Activity of a “thermostable exotoxin” of Bacillus thuringiensis subsp. morrisoni in the Salmonella/microsomal assay for bacterial mutagenicity

Abstract

The purpose of this study was to employ the Salmonella/microsomal assay (Ames test) to investigate the mutagenic potential of a thermostable exotoxin of Bacillus thuringiensis subsp. morrisoni. Bacteria are ideal for the detection of infrequently occurring point mutations because the large number of organisms (200 to 400 million bacteria per plate) exposed to the mutagen at any one time increases the possibility of observing a random mutational event. The exotoxin used in this study was produced using the shaker flask fermentation procedure with mineral casein broth. A Petri dish method of bioassay using fresh bovine feces was used to determine the efficacy of the exotoxin against horn flies. The LD 50 was found to be 5.35 μl/g of feces. Five bacterial tester strains were identified and characterized for the genetic markers described by Ames et al. (B. N. Ames et al., 1975, Mutat. Res., 31, 347–364). Appropriate doses of the B. thuringiensis supernatant, solvent or positive control were added to agar plates.
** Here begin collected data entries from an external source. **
Lemma applyOne_ok dbFails now i db n w u : keyed tradeId db → batchOk db n w →
  match applyOne alone dbFails now i w u with
  | inl w' => batchOk db (S n) w' ∧
      (failed w' = failed w ∨ ∃ why, failed w' = failed w ++ [(up_tradeId u, why)]) ∧
      (∀ t, findFirst (matches (up_tradeId u)) (rows w) = Some t → isValidTransition (status t) (up_status u) = true →
        succeeded w' = succeeded w ++ [tradeId t])
  | inr db' => db' = rows w
  end.
Proof.
  intros Hk Hok. unfold applyOne. destruct (dbFails i); [done|].
  assert (∀ why, batchOk db (S n) (mkBatch (rows w) (succeeded w) (failed w ++ [(up_tradeId u, why)]))) as Hrej.
  { intros why. split; [apply Hok|]. cbn. rewrite length_app. cbn. pose proof (ok_lists _ _ _ Hok). lia. }
  destruct (findFirst _ _) as [t|] eqn:Hf; [|split; [done|]; cbn; split; [eauto|done]].
  destruct (isValidTransition (status t) (up_status u)) eqn:Hv; cbn [negb].
  2: { split; [done|]. cbn. split; [eauto|]. intros t' ?. simplify_eq. congruence. }
  apply (findFirst_Some (K := string)) in Hf as (k & Ht & _). unfold alone.
  pose proof (ok_keyed _ _ _ Hk Hok) as Hkw.
  pose proof (guarded_write (λ r, setStatus (up_status u) (expiredAt r) now r) (rows w) k t Hkw Ht) as Hg.
  destruct (updateMany _ _ _) as [count db'] eqn:Hu. destruct Hg as [Hc Hg].
  rewrite (proj2 (Z.eqb_neq _ _) Hc). split; [|cbn; split; [by left|intros ? [=]; congruence]].
  split; cbn [rows succeeded failed]; [|rewrite length_app; cbn; pose proof (ok_lists _ _ _ Hok); lia].
  intros k'. pose proof (ok_rows _ _ _ Hok k') as Hr. rewrite Hg, count_snoc, (Hkw _ _ Ht).
  destruct (bool_decide_reflect (k' = k)) as [->|Hne]; [rewrite (bool_decide_true (k = k)) by done|].
  - destruct (findUnique k db) as [t0|] eqn:H0; [|congruence].
    destruct Hr as (t1 & Ht1 & Hm). simplify_eq. eexists. split; [done|]. rewrite Nat.add_1_r.
    constructor; [done|]. by apply bool_decide_eq_true in Hv.
  - rewrite (bool_decide_false (k = k')), Nat.add_0_r by done. exact Hr.
Qed.
Definition stateOf (now : Z) (s : Stream) : CachedStreamState :=
  {| c_streamId := Streams.streamId s; c_status := Streams.status s; c_totalVested := Streams.totalVested s; c_claimed := Streams.claimed s;
     c_unclaimed := Streams.unclaimed s; c_pendingClawback := Streams.pendingClawback s; c_terminatedAt := Streams.terminatedAt s;
     c_terminatedBy := Streams.terminatedBy s; c_terminationReason := Streams.terminationReason s; cachedAt := now |}.

Section Cache.
Context {T R : Type} `{!Table string Stream T, !Kv CachedStreamState R}.

(** The table, the cache, and the states that requests have read and not stored yet. *)
Record CacheWorld : Type := { table : T; cache : R; inFlight : list (string * CachedStreamState) }.

(** [cacheGet]; [up]: the round trip succeeds. *)
Definition cacheGet (up : bool) (id : string) (now : Z) (r : R) : option CachedStreamState := if up then kvGet (cacheKey id) now r else None.
Definition cacheSet (up : bool) (id : string) (st : CachedStreamState) (now : Z) (r : R) : R :=
  if up then kvSet (cacheKey id) st CACHE_TTL_SECONDS now r else r.
Definition invalidateStreamCache (up : bool) (id : string) (r : R) : R := if up then kvDel (V := CachedStreamState) (cacheKey id) r else r.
The supernatant was tested at five dose levels against all five strains of bacteria. Controls of bacteria only were included for spontaneous reversions. All treatments were performed in triplicate. The numbers of revertant colonies from each set of triplicate plates were averaged and the standard deviation calculated and compared to that found with the solvent control. The negative controls, positive controls, and sterility controls all fulfilled requirements for determination of a valid test. No detectable mutagenic activity was found for the thermostable exotoxin of B. thuringiensis morrisoni.